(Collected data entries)
Lemma labels_read :
  forallb (fun h => forallb (fun m =>
    forallb (fun pad =>
      label_agrees (Token.clock_24h pad h m) h m
      && forallb (fun low =>
           forallb (fun tight => label_agrees (Token.clock_12h pad low tight h m) h m) bools
           && match label_time (Token.bare_hour pad low h) with
              | None => true | Some _ => false end)
         bools)
      bools) (upto 60)) (upto 24) = true.
Proof. vm_compute. reflexivity. Qed.

Lemma label_agrees_spec (token : pystr) (h m : Z) :
  label_agrees token h m = true -> label_time token = Some (h, m).
Proof.
  unfold label_agrees. destruct (label_time token) as [[h' m']|]; [|discriminate].
  intro H. apply andb_true_iff in H as [H1 H2]. apply Z.eqb_eq in H1, H2. now subst.
Qed.

(** X7.  The grid strategy of [parse_time_slots] reads its time labels
    with a pattern of its own, [parse_time_string] with [strptime]; on
    every clock reading, 12-hour with its meridiem or 24-hour, the two
    find the same hour and minute.  They differ on a bare hour such as
    "2 PM": [parse_time_string] reads it, the grid has no label in it and
    passes the row over. *)
Theorem grid_label_agrees_with_parse_time_string (day : datetime) (h m : Z) :
  0 <= h <= 23 -> 0 <= m <= 59 ->
  (forall pad low tight,
      label_time (Token.clock_12h pad low tight h m) = Some (h, m)
      /\ parse_time_string (Token.clock_12h pad low tight h m) day = replace_hm day h m)
  /\ (forall pad,
        label_time (Token.clock_24h pad h m) = Some (h, m)
        /\ parse_time_string (Token.clock_24h pad h m) day = replace_hm day h m)
  /\ (forall pad low,
        label_time (Token.bare_hour pad low h) = None
        /\ parse_time_string (Token.bare_hour pad low h) day = replace_hm day h 0).
Proof.
  intros Hh Hm.
  assert (Hrep : forall mi, 0 <= mi <= 59 ->
            replace_hm day h mi = Ok (mkdt (ordinal day) h mi 0 0)).
  { intros mi Hmi. unfold replace_hm.
    replace ((0 <=? h) && (h <=? 23) && (0 <=? mi) && (mi <=? 59)) with true; [reflexivity|].
    symmetry. repeat (apply andb_true_iff; split); apply Z.leb_le; lia. }
  pose proof labels_read as L. rewrite forallb_forall in L.
  specialize (L h (In_upto 24 h ltac:(lia))). rewrite forallb_forall in L.
  pose proof (L 0 (In_upto 60 0 ltac:(lia))) as L0.
  specialize (L m (In_upto 60 m ltac:(lia))). rewrite forallb_forall in L, L0.
  pose proof clocks_read as E. rewrite forallb_forall in E.
  specialize (E h (In_upto 24 h ltac:(lia))). rewrite forallb_forall in E.
  pose proof (E 0 (In_upto 60 0 ltac:(lia))) as E0.
  specialize (E m (In_upto 60 m ltac:(lia))). rewrite forallb_forall in E, E0.
  split; [|split].
  - intros pad low tight.
    specialize (L pad (In_bools pad)). apply andb_true_iff in L as [_ L].
    rewrite forallb_forall in L. specialize (L low (In_bools low)).
    apply andb_true_iff in L as [L _]. rewrite forallb_forall in L.
    specialize (E pad (In_bools pad)). apply andb_true_iff in E as [_ E].
    rewrite forallb_forall in E. specialize (E low (In_bools low)).
    apply andb_true_iff in E as [E _]. rewrite forallb_forall in E.
    split; [apply label_agrees_spec, L, In_bools|].
    rewrite Hrep by assumption. apply reads_parse, E, In_bools.
  - intro pad.
    specialize (L pad (In_bools pad)). apply andb_true_iff in L as [L _].
    specialize (E pad (In_bools pad)). apply andb_true_iff in E as [E _].
    split; [now apply label_agrees_spec|].
    rewrite Hrep by assumption. now apply reads_parse.
  - intros pad low.
    specialize (L pad (In_bools pad)). apply andb_true_iff in L as [_ L].
    rewrite forallb_forall in L. specialize (L low (In_bools low)).
    apply andb_true_iff in L as [_ L].
    specialize (E0 pad (In_bools pad)). apply andb_true_iff in E0 as [_ E0].
    rewrite forallb_forall in E0. specialize (E0 low (In_bools low)).
    apply andb_true_iff in E0 as [_ E0]. simpl in E0.
    split.
    + now destruct (label_time (Token.bare_hour pad low h)).
    + rewrite Hrep by lia. now apply reads_parse.
Qed.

* _About this task_
Using the data above, copy each line that contains "None".

* _Task answer_
              | None => true | Some _ => false end)
        label_time (Token.bare_hour pad low h) = None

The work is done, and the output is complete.